### What to do
Starting with the first line of the records, write out each line exactly until you have included the line containing "else if negb (f_perm f".
━━━━
(** [fs_linux.go]; what is read is what the open file holds. *)
Definition linux_readArtifactFile (p : path) : M bytes :=
  f ← open_nofollow p;
  _ ← sys (fun w => (Ok (), w));
  if negb (bool_decide (f_kind f = Regular)) then throw (ENew "immutable artifact is not a regular file")
  else if negb (f_perm f =? perm_0600)%Z then throw (ENew "immutable artifact permissions must be 0600")
  else if (zlen (f_data f) <=? 0)%Z || (maxArtifactEnvelopeBytes <? zlen (f_data f))%Z
  then throw (ENew "immutable artifact size is invalid")
  else
    raw ← sys (fun w => (Ok (f_data f), w));
    if (zlen raw =? 0)%Z || (maxArtifactEnvelopeBytes <? zlen raw)%Z
    then throw (ENew "immutable artifact size is invalid")
    else mret raw.
(** [fs_darwin.go] has the same text. *)
Definition darwin_readArtifactFile (p : path) : M bytes := linux_readArtifactFile p.
#[export] Instance file_eq_dec : EqDecision file.
Proof. solve_decision. Defined.
(** [fs_unsupported.go] looks at the path, opens it and compares the two.  Files have no
    inode numbers here: equality of what is seen stands for [os.SameFile]. *)
Definition unsupported_readArtifactFile (p : path) : M bytes :=
  info ← lstat p;
  if negb (bool_decide (f_kind info = Regular)) then throw (ENew "immutable artifact is not a regular no-follow file")
  else if negb (f_perm info =? perm_0600)%Z || (zlen (f_data info) <=? 0)%Z
          || (maxArtifactEnvelopeBytes <? zlen (f_data info))%Z
  then throw (ENew "immutable artifact metadata is invalid")
  else
    f ← open_nofollow p;
    openedInfo ← sys (fun w => (Ok f, w));
    if negb (bool_decide (info = openedInfo)) || negb (bool_decide (f_kind openedInfo = Regular))
    then throw (ENew "immutable artifact changed during no-follow open")
    else
      raw ← sys (fun w => (Ok (f_data f), w));
      if (zlen raw =? 0)%Z || (maxArtifactEnvelopeBytes <? zlen raw)%Z
      then throw (ENew "immutable artifact size is invalid")
      else mret raw.
Definition readArtifactFile (pl : platform) : path -> M bytes :=
  match pl with
  | Linux => linux_readArtifactFile
  | Darwin => darwin_readArtifactFile
  | OtherPlatform => unsupported_readArtifactFile
  end.

(** Other platforms have no owner to compare. *)
Definition validateStoreDirectoryOwner (pl : platform) (info : FileInfo) : M unit :=
  match pl with
  | OtherPlatform => mret ()
  | _ =>
      uid ← get_euid;
      if negb (fi_uid info =? uid)%Z
      then throw (ENew "artifact directory must be owned by the running process user")
      else mret ()
  end.

Definition ensurePrivateStoreDirectory (pl : platform) (directory : string) : M unit :=
  r ← attempt (lstat_dir directory);
  match r with
  | Fail e => if errors_is e ErrNotExist then throw (ENew "artifact destination must exist before startup")
              else throw (EWrap "inspect artifact directory" e)
  | Ok (symlink, info) =>
      if symlink || negb (fi_isdir info)
      then throw (ENew "artifact destination must be a regular directory, not a symlink")
      else if negb (Z.land (fi_perm info) 63 =? 0)%Z
      then throw (ENew "artifact directory permissions must be private")
      else validateStoreDirectoryOwner pl info
  end.

(** * Stores *)

(** [publishSupported], [publishFile] and [readFile] are those of the platform. *)
Record Store := { st_config : StoreConfig; st_platform : platform }.
Definition st_publishSupported (s : Store) : bool := publishPlatformSupported (st_platform s).

(** [OpenStore] returns a store also when only the directory is unusable. *)
Definition OpenStore (keyProviderSet : bool) (config : StoreConfig) (pl : platform)
    : M (option Store * option error) :=
  if negb keyProviderSet then mret (None, Some (ENew "artifact key provider is required"))
  else match partyIDForPurpose (sc_purpose config) with
  | Fail e => mret (None, Some e)
  | Ok _ =>
      let store := {| st_config := config; st_platform := pl |} in
      r ← attempt (ensurePrivateStoreDirectory pl (sc_directory config));
      match r with
      | Fail e => mret (Some store, Some e)
      | Ok _ => if negb (publishPlatformSupported pl) then mret (Some store, Some (ESent ErrUnsupportedPublishPlatform))
                else mret (Some store, None)
      end
  end.

Definition finalPath (s : Store) (keyID : string) : res path :=
  if negb (canonicalKeyIDPattern keyID) then Fail (ENew "artifact key ID is not canonical")
  else Ok (sc_directory (st_config s), keyID +:+ "." +:+ sc_purpose (st_config s) +:+ ".json").

Definition capabilityProbeFirstBytes := "mpc-artifact-capability-v1:first".
Definition capabilityProbeSecondBytes := "mpc-artifact-capability-v1:second".

Section Probe.
Variables (ops : publishOperations) (readFile : path -> M bytes).

(** The part of [probePublishCapability] that its deferred cleanup follows: whether the
    probe file is owned, and the error. *)
Definition probe_body (finalPath : path) : M (bool * option error) :=
  '(published, err) ← publishDurablyTracked ops finalPath capabilityProbeFirstBytes;
  match err with
  | Some e => mret (published, Some (EWrap "publish capability probe" e))
  | None =>
      '(replaced, noReplaceErr) ← publishDurablyTracked ops finalPath capabilityProbeSecondBytes;
      if (replaced : bool)
      then mret (true, Some (ENew "filesystem publication replaced an existing capability probe"))
      else if negb (is_err noReplaceErr ErrArtifactExists)
      then mret (published, Some (EWrap "filesystem does not provide create-only rename"
                                    (EJoin (omap id [noReplaceErr]))))
      else
        readback ← attempt (readFile finalPath);
        match readback with
        | Fail e => mret (published, Some (EWrap "read capability probe" e))
        | Ok readback =>
            if readback <>s capabilityProbeFirstBytes
            then mret (published, Some (ENew "create-only capability probe changed existing bytes"))
            else mret (published, None)
        end
  end.
Definition probePublishCapability (directory : string) (entropy : res bytes) : M unit :=
  match entropy with
  | Fail e => throw (EWrap "generate capability probe name" e)
  | Ok suffix =>
      let finalPath := (directory, ".artifact-capability-probe-" +:+ hex_encode suffix) in
      '(ownsFinal, err) ← probe_body finalPath;
      if (ownsFinal : bool) then
        removeErr ← attempt (wrapped "remove capability probe" (op_Remove ops finalPath));
        syncErr ← attempt (wrapped "sync capability probe cleanup" (op_SyncDirectory ops directory));
        lift (lift_err (errors_join [err; err_of removeErr; err_of syncErr]))
      else lift (lift_err err)
  end.
End Probe.

Definition probePlatformPublishCapability (pl : platform) (directory : string) (entropy : res bytes) : M unit :=
  match pl with
  | Linux => probePublishCapability realPublishOperations linux_readArtifactFile directory entropy
  | Darwin => probePublishCapability darwinPublishOperations darwin_readArtifactFile directory entropy
  | OtherPlatform => throw (ESent ErrUnsupportedPublishPlatform)
  end.

Definition ProbePublishCapability (s : Store) (ctxErr : option error) (entropy : res bytes) : M unit :=
  match ctxErr with
  | Some e => throw e
  | None =>
      if negb (st_publishSupported s) then throw (ESent ErrUnsupportedPublishPlatform)
      else
        _ ← ensurePrivateStoreDirectory (st_platform s) (sc_directory (st_config s));
        wrapped "probe immutable artifact publication"
          (probePlatformPublishCapability (st_platform s) (sc_directory (st_config s)) entropy)
  end.

Definition Exists (s : Store) (ctxErr : option error) (keyID : string) : M bool :=
  match ctxErr with
  | Some e => throw e
  | None =>
      p ← lift (finalPath s keyID);
      r ← attempt (lstat p);
      match r with
      | Ok _ => mret true
      | Fail e => if errors_is e ErrNotExist then mret false
                  else throw (EWrap "inspect addressed artifact path" e)
      end
  end.

Section Operations.
Context `{Externals}.

Definition InspectExisting (s : Store) (ctxErr : option error) (expected : ExpectedArtifactContext)
    : M ArtifactEvidence :=
  match ctxErr with
  | Some e => throw e
  | None =>
      p ← lift (finalPath s (xc_KeyID expected));
      r ← attempt (readArtifactFile (st_platform s) p);
      match r with
      | Fail e => if errors_is e ErrNotExist then throw (ESent ErrShareNotFound)
                  else throw (EWrap "read immutable artifact" e)
      | Ok finalBytes =>
          '(_, evidence) ← lift (loadValidatedRuntimeShare (st_config s) (Some expected) finalBytes);
          mret evidence
      end
  end.

(** [nonce] is what the random source gives; the context is asked before publishing and
    again before inspecting. *)
Definition PublishAndInspect (s : Store) (ctxErr ctxErrAfter : option error) (nonce : res bytes)
    (input : PublishInput) : M ArtifactEvidence :=
  match ctxErr with
  | Some e => throw e
  | None =>
      if negb (st_publishSupported s) then throw (ESent ErrUnsupportedPublishPlatform)
      else
        p ← lift (finalPath s (pi_KeyID input));
        nonce ← lift (match nonce with Ok n => Ok n | Fail e => Fail (EWrap "generate artifact nonce" e) end);
        finalBytes ← lift (encodeArtifactV1 (st_config s) input nonce);
        _ ← publishArtifactFile (st_platform s) p finalBytes;
        InspectExisting s ctxErrAfter {| xc_SessionID := pi_SessionID input; xc_KeyID := pi_KeyID input;
                                         xc_DescriptorBytes := pi_DescriptorBytes input |}
  end.

(** [PrimaryReader.LoadShare]. *)
Definition LoadShare (s : Store) (ctxErr : option error) (keyID : string) : M bytes :=
  match ctxErr with
  | Some e => throw e
  | None =>
      p ← lift (finalPath s keyID);
      r ← attempt (readArtifactFile (st_platform s) p);
      match r with
      | Fail e => if errors_is e ErrNotExist then throw (ESent ErrShareNotFound)
                  else throw (EWrap "read primary artifact" e)
      | Ok finalBytes =>
          '(stored, evidence) ← lift (loadValidatedRuntimeShare (st_config s) None finalBytes);
          if ev_KeyID evidence <>s keyID
          then throw (binding_error "requested key does not match primary artifact descriptor")
          else mret stored
      end
  end.
Definition NewPrimaryReader (s : option Store) : res Store :=
  s ← of_option s (ENew "primary reader requires a primary artifact store");
  _ ← ensure (sc_purpose (st_config s) =s StorePurposePrimary)
        (ENew "primary reader requires a primary artifact store");
  Ok s.

(** [PrimaryReader.ProbeReadCapability]: the directory is opened, looked at and closed. *)
Definition ProbeReadCapability (r : option Store) : M unit :=
  match r with
  | Some s =>
      if sc_KeyRef (st_config s) =s "" then throw (ENew "primary share reader key provider is unavailable")
      else
        let directory := sc_directory (st_config s) in
        _ ← wrapped "open primary artifact directory read-only" (stat_dir directory);
        defer close
          (info ← wrapped "stat primary artifact directory" (stat_dir directory);
           if negb (fi_isdir info) then throw (ENew "primary artifact path is not a directory") else mret ())
  | None => throw (ENew "primary share reader key provider is unavailable")
  end.

(** * active_pair.go *)

Record PairRegistration := {
  reg_SessionID : string; reg_KeyID : string; reg_PrimaryPartyID : string; reg_RecoveryPartyID : string;
  reg_DescriptorBytes : bytes;
}.
Record activePairState := {
  aps_generation : Z; aps_sessionID : string; aps_keyID : string; aps_primaryPartyID : string;
  aps_recoveryPartyID : string; aps_descriptorBytes : bytes; aps_fingerprint : bytes;
}.
Record ActivePair := { pair_generation : Z; pair_active : option activePairState }.
Record SaveShareInput := {
  ss_SessionID : string; ss_KeyID : string; ss_LocalPartyID : string;
  ss_OpaqueDescriptorFingerprint : bytes; ss_CodecBlob : bytes;
}.
Record resolvedPersistenceContext := {
  rc_SessionID : string; rc_KeyID : string; rc_PartyID : string; rc_DescriptorBytes : bytes;
  rc_CodecBlob : bytes;
}.

Definition NewActivePair : ActivePair := {| pair_generation := 0; pair_active := None |}.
━━━━
### Final answer
(** [fs_linux.go]; what is read is what the open file holds. *)
Definition linux_readArtifactFile (p : path) : M bytes :=
  f ← open_nofollow p;
  _ ← sys (fun w => (Ok (), w));
  if negb (bool_decide (f_kind f = Regular)) then throw (ENew "immutable artifact is not a regular file")
  else if negb (f_perm f =? perm_0600)%Z then throw (ENew "immutable artifact permissions must be 0600")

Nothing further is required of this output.